> [INFORMATION SHOWN]:
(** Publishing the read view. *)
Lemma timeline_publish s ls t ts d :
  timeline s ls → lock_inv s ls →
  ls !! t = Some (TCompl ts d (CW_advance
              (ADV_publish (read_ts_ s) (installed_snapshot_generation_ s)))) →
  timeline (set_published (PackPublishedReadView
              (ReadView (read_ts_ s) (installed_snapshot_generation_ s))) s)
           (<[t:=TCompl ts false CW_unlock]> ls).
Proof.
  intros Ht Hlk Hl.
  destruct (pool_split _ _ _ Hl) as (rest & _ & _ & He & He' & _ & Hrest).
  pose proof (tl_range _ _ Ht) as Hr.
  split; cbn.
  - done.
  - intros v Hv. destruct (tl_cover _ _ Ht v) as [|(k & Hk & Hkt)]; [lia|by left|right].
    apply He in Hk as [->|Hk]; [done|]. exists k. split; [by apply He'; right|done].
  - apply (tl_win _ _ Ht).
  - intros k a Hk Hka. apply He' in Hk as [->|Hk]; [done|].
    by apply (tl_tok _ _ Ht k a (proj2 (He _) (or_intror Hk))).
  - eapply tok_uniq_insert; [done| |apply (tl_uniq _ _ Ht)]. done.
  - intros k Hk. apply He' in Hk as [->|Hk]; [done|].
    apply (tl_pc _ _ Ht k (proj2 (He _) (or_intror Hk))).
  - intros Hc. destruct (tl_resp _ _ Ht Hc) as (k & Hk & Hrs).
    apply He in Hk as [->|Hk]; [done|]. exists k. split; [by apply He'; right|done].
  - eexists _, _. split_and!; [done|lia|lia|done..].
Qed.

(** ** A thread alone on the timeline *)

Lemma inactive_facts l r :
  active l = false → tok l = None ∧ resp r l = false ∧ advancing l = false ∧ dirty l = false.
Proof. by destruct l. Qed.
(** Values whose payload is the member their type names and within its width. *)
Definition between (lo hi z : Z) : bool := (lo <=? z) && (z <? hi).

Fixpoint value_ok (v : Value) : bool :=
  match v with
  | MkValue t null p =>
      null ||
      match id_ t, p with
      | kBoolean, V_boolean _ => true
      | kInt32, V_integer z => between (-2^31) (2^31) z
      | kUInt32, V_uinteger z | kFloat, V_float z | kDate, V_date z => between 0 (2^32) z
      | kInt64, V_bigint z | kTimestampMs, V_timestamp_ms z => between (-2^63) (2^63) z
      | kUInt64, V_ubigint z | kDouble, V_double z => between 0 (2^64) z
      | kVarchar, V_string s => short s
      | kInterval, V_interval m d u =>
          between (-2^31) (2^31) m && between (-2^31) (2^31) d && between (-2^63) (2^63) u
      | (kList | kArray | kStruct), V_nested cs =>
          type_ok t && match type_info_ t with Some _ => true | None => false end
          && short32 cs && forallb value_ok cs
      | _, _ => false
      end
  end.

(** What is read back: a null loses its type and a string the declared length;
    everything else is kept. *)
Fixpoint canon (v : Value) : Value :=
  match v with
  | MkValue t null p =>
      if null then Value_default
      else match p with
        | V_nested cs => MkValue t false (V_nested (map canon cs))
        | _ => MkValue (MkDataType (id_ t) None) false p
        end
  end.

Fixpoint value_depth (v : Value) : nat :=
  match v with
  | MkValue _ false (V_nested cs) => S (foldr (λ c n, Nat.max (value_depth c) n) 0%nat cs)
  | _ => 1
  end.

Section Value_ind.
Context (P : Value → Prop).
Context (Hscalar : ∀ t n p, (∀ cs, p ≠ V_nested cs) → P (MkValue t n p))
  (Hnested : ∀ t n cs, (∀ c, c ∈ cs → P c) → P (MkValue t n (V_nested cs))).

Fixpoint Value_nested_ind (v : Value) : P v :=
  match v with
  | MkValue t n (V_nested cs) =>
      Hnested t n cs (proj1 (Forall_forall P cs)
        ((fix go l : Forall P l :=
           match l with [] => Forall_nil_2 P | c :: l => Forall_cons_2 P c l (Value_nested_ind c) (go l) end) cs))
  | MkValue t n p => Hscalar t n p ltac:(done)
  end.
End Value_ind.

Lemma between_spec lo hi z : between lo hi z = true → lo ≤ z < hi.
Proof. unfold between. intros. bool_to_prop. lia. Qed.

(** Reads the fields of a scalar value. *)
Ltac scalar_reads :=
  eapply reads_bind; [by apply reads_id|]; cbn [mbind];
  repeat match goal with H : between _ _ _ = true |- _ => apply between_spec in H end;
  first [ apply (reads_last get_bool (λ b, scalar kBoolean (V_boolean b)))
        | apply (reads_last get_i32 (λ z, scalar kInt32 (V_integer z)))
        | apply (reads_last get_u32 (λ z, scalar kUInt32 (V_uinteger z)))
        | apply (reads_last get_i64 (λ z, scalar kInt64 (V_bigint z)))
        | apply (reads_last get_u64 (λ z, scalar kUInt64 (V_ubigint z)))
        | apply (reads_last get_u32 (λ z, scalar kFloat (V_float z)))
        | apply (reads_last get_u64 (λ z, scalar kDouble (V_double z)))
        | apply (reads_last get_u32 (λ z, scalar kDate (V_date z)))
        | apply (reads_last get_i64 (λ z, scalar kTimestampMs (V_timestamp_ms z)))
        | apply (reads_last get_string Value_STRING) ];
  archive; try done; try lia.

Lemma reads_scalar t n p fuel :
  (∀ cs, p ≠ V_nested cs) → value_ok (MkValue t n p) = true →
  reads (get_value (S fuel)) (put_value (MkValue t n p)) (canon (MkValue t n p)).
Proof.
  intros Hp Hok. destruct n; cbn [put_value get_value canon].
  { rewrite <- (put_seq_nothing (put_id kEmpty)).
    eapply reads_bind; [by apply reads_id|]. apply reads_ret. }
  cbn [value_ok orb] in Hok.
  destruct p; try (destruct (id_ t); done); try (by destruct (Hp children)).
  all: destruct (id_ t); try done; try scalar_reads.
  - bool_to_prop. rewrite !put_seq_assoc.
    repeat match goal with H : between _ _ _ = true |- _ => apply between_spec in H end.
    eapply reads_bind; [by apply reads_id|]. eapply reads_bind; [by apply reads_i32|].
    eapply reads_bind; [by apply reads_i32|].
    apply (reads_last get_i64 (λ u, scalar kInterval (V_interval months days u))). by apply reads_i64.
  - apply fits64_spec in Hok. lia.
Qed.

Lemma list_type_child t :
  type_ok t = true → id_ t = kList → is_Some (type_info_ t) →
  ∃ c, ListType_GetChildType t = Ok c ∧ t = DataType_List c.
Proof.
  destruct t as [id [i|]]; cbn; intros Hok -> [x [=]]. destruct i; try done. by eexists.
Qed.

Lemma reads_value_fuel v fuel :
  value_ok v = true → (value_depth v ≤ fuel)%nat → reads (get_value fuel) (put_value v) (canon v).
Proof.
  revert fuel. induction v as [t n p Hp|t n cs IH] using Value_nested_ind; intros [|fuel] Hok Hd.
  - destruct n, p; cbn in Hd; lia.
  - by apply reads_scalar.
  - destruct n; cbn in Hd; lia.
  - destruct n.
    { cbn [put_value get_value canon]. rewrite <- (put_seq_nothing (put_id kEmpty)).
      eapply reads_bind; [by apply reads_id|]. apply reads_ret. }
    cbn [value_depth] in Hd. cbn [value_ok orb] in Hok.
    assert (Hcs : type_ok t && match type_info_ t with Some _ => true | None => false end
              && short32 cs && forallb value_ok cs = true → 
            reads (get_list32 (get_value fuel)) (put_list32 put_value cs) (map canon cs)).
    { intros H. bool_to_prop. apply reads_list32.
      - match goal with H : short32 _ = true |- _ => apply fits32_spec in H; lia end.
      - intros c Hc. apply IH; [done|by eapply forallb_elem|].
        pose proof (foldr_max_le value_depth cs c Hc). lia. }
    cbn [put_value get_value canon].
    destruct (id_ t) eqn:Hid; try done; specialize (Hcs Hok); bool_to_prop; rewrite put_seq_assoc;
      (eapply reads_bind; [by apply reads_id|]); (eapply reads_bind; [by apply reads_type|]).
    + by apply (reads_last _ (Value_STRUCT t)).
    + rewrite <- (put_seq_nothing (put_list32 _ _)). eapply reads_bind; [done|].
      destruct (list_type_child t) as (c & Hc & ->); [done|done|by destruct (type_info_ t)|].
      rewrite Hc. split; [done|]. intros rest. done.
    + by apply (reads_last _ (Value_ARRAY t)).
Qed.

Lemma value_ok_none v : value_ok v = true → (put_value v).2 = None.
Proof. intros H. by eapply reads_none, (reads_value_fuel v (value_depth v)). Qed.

> [PROBLEM TO WORK ON]: Beginning at the line above that contains "End Value_ind.", return each line exactly through the line that contains "eapply reads_bind; [by apply reads_id|];", and no others.

> [SOLVED PROBLEM]:
End Value_ind.

Lemma between_spec lo hi z : between lo hi z = true → lo ≤ z < hi.
Proof. unfold between. intros. bool_to_prop. lia. Qed.

(** Reads the fields of a scalar value. *)
Ltac scalar_reads :=
  eapply reads_bind; [by apply reads_id|]; cbn [mbind];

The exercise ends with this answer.